→ Stored items:
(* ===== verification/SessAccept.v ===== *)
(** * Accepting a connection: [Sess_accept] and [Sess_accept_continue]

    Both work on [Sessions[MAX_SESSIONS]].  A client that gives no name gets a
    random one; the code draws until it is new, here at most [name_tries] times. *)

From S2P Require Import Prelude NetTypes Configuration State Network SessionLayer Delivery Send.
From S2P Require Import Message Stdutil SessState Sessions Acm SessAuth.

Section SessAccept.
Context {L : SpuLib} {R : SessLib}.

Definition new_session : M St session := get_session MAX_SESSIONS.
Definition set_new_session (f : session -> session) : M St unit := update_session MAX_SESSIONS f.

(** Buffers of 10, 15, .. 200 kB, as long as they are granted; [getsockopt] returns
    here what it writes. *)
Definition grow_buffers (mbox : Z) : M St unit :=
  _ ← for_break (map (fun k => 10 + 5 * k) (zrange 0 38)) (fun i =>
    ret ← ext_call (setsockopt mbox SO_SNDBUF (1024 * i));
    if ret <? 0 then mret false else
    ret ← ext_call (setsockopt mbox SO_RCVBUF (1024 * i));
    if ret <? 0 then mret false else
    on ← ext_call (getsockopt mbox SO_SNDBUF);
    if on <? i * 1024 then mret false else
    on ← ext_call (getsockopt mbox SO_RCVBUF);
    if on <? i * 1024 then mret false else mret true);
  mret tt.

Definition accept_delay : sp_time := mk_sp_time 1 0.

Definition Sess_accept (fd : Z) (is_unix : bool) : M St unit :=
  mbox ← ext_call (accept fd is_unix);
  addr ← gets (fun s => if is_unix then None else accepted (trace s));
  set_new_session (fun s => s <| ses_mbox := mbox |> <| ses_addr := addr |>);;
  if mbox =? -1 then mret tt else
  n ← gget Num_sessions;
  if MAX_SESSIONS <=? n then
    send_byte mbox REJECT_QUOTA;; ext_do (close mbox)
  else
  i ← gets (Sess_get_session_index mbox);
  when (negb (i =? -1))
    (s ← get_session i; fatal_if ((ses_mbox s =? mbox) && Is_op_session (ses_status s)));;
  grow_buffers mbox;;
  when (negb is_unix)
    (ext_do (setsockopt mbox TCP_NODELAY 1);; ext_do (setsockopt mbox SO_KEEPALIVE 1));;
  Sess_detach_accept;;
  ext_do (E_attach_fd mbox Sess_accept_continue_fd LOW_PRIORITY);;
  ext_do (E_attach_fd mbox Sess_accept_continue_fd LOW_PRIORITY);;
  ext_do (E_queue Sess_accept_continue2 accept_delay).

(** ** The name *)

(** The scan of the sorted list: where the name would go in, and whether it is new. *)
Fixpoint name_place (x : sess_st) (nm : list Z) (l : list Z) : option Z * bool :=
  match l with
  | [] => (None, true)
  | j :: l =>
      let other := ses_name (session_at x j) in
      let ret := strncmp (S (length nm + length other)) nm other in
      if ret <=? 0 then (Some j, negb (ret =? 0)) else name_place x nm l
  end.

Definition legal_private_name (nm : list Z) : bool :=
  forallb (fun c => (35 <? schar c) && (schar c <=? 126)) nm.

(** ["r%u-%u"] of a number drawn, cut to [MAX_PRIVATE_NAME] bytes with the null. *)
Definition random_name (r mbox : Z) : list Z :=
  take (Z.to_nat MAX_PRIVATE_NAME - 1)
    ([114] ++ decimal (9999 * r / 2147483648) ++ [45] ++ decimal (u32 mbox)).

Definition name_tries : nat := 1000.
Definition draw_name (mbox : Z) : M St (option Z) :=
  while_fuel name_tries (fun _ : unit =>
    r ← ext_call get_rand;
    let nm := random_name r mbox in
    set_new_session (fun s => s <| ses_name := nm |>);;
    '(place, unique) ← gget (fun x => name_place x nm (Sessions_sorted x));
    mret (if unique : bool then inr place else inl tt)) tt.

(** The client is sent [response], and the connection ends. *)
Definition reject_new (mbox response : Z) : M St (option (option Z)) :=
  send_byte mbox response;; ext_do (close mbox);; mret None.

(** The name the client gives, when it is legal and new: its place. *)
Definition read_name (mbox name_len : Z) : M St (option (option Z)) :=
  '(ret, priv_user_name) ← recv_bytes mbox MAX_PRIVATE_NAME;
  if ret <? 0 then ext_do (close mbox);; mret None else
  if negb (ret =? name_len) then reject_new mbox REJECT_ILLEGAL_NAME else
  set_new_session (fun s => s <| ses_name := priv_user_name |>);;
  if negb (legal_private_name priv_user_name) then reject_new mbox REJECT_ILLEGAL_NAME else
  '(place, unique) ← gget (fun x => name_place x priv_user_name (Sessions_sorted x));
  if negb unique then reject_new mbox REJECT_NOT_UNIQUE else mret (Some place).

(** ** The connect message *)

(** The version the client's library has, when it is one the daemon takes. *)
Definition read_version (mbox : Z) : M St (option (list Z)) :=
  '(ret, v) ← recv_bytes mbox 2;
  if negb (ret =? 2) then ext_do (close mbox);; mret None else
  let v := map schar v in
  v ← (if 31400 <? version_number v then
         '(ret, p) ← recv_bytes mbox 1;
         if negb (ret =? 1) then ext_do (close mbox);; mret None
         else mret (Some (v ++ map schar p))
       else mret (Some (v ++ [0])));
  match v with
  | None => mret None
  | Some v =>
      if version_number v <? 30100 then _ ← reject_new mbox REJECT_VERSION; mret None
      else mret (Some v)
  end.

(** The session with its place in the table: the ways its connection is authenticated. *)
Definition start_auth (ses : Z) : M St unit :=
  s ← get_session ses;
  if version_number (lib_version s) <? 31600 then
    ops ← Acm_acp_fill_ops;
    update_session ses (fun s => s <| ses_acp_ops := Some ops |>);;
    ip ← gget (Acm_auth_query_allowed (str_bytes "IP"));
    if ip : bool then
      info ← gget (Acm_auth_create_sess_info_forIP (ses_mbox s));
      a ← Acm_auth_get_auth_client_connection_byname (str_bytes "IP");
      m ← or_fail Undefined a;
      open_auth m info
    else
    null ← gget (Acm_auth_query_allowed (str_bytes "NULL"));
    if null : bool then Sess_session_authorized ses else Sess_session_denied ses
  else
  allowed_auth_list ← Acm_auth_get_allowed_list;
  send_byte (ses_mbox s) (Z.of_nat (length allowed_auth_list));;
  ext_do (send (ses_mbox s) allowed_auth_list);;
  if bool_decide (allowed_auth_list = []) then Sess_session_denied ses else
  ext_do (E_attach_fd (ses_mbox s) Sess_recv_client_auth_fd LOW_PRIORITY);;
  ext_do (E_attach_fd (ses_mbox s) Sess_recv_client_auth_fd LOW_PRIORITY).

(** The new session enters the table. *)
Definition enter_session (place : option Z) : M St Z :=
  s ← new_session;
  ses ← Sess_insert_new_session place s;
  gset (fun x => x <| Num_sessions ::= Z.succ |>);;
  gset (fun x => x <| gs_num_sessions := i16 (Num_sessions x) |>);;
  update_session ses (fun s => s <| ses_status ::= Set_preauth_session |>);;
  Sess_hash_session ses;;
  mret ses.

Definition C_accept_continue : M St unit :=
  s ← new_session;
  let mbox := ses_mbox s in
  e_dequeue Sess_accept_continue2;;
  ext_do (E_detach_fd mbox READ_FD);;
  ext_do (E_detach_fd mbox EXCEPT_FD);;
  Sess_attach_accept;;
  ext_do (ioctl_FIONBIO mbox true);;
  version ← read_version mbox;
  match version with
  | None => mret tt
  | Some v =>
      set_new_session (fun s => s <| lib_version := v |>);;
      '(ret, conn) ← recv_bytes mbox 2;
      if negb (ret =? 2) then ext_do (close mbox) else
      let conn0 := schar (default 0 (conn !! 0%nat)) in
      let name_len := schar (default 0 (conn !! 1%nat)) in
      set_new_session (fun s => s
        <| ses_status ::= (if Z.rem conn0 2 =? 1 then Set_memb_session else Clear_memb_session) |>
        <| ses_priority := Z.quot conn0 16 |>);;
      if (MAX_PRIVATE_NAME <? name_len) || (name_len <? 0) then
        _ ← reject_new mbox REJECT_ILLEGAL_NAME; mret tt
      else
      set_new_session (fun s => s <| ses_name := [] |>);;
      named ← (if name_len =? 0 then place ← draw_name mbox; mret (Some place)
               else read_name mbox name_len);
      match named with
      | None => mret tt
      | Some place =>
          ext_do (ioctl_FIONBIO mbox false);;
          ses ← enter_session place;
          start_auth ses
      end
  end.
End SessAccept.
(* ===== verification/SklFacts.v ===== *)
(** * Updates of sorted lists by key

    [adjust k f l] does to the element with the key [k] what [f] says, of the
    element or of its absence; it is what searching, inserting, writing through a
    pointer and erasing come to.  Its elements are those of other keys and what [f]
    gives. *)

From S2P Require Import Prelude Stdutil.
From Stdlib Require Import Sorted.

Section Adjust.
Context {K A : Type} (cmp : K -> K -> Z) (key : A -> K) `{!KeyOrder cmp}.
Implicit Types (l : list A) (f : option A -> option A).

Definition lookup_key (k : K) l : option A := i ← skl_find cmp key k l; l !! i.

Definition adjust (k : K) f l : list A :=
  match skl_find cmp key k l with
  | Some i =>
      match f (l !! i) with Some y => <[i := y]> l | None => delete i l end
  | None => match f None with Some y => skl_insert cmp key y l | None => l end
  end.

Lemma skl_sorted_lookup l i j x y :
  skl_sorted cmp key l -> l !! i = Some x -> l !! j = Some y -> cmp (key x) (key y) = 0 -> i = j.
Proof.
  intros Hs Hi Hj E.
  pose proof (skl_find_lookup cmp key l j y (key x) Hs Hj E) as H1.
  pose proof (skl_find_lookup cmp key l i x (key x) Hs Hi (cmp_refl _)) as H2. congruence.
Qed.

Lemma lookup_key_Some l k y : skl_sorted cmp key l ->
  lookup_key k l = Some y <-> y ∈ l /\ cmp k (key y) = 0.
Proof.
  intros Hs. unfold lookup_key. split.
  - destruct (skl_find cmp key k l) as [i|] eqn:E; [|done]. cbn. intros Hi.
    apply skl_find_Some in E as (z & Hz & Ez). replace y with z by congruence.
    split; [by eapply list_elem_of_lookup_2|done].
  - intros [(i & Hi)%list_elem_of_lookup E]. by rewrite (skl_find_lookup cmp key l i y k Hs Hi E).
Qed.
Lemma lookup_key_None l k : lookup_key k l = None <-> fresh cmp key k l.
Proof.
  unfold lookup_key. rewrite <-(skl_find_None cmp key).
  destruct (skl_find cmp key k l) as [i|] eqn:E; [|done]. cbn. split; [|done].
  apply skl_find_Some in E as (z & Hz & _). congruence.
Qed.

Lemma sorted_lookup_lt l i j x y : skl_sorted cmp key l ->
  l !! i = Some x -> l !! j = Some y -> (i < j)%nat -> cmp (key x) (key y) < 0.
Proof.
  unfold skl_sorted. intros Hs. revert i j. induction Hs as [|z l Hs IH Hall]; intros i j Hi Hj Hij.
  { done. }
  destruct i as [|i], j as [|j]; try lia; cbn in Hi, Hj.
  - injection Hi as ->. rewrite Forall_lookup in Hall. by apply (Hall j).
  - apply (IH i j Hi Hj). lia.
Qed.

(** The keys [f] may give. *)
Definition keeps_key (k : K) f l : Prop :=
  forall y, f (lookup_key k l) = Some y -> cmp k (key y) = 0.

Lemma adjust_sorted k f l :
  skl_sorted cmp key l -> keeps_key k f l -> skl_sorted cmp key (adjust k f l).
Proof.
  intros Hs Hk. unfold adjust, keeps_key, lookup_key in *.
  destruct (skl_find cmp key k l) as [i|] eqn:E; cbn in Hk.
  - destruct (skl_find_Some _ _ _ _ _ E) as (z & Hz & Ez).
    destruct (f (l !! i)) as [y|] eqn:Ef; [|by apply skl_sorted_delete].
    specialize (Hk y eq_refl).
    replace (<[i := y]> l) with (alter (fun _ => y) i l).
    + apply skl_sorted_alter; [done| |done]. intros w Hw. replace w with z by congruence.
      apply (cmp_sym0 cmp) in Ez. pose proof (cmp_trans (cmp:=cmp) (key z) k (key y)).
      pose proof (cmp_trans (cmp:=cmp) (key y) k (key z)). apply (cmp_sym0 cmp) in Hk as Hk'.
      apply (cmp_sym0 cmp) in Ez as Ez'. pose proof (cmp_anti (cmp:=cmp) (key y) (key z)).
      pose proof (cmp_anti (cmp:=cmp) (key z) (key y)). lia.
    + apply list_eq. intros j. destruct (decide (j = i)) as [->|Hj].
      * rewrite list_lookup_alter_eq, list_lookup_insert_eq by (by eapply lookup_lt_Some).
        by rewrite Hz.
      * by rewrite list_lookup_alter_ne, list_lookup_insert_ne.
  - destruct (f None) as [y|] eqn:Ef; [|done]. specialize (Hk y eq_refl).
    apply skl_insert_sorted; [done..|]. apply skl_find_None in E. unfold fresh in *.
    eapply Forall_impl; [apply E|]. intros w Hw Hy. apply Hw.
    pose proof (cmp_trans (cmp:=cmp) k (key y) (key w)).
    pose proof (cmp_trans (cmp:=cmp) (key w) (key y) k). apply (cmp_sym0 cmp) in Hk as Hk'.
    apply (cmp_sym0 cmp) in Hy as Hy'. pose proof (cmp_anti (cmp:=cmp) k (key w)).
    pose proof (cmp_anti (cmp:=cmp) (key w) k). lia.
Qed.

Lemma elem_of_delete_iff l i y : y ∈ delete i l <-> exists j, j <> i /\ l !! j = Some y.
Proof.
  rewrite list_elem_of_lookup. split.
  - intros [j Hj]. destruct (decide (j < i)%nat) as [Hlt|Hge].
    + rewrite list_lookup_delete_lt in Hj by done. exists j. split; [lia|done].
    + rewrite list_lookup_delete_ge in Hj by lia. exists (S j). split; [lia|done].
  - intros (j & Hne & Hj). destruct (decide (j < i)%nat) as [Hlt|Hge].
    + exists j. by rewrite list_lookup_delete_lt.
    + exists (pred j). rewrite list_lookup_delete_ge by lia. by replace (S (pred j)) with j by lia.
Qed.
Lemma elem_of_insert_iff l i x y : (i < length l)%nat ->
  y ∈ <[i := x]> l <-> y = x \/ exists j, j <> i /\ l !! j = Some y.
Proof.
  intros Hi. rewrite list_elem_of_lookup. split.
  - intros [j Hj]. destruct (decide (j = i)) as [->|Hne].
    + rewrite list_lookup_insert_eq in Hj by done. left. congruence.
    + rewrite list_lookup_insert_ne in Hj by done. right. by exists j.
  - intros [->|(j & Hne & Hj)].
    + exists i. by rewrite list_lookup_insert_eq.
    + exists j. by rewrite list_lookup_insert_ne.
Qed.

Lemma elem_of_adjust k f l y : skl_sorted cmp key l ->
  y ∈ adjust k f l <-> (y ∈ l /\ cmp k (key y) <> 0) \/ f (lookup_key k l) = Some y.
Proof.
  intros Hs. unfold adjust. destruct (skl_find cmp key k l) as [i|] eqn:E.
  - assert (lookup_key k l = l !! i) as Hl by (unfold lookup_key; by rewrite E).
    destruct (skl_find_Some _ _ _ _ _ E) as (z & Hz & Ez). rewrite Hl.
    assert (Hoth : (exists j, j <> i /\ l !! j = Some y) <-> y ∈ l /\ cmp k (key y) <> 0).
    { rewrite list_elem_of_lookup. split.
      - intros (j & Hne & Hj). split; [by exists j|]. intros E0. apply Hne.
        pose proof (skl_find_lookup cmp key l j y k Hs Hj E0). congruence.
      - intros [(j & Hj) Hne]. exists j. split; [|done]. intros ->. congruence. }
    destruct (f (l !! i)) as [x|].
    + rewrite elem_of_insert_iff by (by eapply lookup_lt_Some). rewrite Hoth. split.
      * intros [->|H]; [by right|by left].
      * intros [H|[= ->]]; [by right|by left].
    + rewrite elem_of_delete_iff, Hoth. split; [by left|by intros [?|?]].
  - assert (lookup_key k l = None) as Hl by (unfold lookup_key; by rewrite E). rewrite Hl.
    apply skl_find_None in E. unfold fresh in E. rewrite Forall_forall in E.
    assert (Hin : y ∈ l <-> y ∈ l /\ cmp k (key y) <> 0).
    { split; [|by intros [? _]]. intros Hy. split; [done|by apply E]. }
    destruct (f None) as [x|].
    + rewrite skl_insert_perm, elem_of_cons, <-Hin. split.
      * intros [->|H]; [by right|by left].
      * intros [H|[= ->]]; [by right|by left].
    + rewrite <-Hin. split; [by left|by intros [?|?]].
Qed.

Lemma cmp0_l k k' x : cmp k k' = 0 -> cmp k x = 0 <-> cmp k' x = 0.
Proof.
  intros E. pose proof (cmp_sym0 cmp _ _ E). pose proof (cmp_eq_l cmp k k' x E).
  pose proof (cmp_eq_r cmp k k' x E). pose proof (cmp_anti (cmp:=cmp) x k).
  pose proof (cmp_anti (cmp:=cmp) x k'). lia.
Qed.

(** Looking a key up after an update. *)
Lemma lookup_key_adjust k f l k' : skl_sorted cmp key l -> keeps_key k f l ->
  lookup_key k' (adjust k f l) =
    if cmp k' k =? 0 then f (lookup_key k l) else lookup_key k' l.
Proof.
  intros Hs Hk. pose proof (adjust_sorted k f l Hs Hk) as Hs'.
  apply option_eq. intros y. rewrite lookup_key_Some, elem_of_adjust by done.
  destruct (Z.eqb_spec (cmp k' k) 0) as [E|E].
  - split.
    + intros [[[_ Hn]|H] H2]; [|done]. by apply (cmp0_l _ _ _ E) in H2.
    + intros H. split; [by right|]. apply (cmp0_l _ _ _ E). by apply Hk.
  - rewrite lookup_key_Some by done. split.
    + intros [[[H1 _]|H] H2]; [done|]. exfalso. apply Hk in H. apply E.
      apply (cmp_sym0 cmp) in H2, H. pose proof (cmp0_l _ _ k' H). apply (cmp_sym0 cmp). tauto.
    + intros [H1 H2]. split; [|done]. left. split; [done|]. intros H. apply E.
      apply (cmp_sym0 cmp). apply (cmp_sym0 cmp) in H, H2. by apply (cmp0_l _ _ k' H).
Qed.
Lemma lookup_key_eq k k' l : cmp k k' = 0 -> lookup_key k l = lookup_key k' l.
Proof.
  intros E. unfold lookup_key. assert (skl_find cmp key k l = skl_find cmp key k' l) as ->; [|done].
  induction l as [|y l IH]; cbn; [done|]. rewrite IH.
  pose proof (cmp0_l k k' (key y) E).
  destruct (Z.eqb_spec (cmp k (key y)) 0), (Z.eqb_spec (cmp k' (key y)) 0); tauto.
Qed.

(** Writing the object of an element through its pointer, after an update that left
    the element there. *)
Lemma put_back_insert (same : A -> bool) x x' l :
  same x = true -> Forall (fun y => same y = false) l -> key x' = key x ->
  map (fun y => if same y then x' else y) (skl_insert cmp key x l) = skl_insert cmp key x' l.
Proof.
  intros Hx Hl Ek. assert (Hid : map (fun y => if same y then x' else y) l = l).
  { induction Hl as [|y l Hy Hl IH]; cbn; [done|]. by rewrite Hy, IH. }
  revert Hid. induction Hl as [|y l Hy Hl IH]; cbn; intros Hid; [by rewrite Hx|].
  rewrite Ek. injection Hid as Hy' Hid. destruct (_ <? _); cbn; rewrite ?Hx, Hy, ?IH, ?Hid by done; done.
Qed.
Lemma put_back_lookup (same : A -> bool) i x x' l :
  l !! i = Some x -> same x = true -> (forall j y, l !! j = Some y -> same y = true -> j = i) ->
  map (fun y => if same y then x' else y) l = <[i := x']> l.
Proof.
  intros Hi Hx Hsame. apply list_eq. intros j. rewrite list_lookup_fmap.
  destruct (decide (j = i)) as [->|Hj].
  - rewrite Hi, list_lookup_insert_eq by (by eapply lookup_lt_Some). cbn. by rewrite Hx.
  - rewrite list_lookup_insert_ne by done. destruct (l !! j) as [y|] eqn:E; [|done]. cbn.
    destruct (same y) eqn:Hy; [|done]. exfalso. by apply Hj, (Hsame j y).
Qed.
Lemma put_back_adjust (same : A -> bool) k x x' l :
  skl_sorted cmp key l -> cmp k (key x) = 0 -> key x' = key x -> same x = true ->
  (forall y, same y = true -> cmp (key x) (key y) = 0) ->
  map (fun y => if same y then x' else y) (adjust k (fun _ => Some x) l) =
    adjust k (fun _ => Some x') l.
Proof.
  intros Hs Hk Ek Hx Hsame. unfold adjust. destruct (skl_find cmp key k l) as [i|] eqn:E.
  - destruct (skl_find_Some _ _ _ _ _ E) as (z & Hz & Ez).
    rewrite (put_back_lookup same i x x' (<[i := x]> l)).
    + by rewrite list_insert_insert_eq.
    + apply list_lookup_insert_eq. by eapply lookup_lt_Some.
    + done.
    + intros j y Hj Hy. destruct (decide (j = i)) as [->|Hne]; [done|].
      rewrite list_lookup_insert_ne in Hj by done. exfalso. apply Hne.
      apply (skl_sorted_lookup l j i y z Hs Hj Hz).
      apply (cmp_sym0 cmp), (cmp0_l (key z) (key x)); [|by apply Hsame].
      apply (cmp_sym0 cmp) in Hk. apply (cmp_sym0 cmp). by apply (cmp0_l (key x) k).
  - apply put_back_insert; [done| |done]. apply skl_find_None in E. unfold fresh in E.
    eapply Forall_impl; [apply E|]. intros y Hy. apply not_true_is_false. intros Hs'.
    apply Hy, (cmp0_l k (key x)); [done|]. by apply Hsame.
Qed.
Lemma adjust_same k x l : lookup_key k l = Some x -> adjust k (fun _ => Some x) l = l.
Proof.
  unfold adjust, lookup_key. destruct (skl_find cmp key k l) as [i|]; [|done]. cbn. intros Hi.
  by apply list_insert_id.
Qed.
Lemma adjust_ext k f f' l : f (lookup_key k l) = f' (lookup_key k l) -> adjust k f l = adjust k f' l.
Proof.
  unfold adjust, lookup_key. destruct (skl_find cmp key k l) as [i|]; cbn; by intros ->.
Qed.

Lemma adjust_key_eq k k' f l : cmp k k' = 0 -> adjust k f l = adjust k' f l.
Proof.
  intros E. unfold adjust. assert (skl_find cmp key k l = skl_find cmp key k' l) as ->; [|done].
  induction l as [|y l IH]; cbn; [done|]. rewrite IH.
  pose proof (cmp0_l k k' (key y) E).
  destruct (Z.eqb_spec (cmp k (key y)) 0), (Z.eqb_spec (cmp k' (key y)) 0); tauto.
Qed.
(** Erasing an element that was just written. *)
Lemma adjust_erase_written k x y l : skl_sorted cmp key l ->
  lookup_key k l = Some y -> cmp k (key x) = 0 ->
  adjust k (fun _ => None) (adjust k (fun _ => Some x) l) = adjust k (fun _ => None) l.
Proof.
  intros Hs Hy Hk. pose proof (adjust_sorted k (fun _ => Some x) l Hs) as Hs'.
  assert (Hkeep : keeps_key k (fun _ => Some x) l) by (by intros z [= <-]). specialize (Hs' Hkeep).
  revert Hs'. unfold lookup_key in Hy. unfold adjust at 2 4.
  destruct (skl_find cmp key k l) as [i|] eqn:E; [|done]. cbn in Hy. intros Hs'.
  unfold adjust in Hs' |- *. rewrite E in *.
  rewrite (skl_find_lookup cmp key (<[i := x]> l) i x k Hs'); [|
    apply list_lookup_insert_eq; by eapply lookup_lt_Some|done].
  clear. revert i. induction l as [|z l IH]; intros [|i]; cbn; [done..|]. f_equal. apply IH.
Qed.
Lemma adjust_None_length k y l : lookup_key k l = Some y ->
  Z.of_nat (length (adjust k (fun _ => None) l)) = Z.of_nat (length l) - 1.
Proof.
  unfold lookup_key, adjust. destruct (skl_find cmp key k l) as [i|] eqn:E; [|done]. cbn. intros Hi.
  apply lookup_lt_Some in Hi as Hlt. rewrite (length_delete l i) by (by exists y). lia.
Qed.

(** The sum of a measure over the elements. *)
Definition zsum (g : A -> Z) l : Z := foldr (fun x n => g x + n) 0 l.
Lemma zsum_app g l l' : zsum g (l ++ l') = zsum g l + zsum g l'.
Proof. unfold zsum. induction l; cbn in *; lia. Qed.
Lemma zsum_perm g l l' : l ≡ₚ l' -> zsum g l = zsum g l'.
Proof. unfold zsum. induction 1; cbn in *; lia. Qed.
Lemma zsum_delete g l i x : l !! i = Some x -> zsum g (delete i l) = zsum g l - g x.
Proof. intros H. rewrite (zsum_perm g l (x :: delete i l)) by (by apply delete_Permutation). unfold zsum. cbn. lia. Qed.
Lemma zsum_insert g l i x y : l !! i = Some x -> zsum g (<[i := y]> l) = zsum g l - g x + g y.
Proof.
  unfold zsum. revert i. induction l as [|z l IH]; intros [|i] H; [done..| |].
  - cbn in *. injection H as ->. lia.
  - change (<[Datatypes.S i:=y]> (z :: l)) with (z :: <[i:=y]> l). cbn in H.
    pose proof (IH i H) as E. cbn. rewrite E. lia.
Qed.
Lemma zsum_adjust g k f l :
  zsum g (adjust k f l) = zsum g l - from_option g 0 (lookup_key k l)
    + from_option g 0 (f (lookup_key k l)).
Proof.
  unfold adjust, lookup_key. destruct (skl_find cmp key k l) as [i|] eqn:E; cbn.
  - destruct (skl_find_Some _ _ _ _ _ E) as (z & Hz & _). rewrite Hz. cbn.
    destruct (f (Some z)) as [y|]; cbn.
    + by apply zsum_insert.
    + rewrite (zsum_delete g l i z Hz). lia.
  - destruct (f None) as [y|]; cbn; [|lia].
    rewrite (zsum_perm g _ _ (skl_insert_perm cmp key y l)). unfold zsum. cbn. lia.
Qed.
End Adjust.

→ What the task requires: Copy out the lines of the records above in which the string "unique" appears.

→ Response box:
    '(place, unique) ← gget (fun x => name_place x nm (Sessions_sorted x));
    mret (if unique : bool then inr place else inl tt)) tt.
  '(place, unique) ← gget (fun x => name_place x priv_user_name (Sessions_sorted x));
  if negb unique then reject_new mbox REJECT_NOT_UNIQUE else mret (Some place).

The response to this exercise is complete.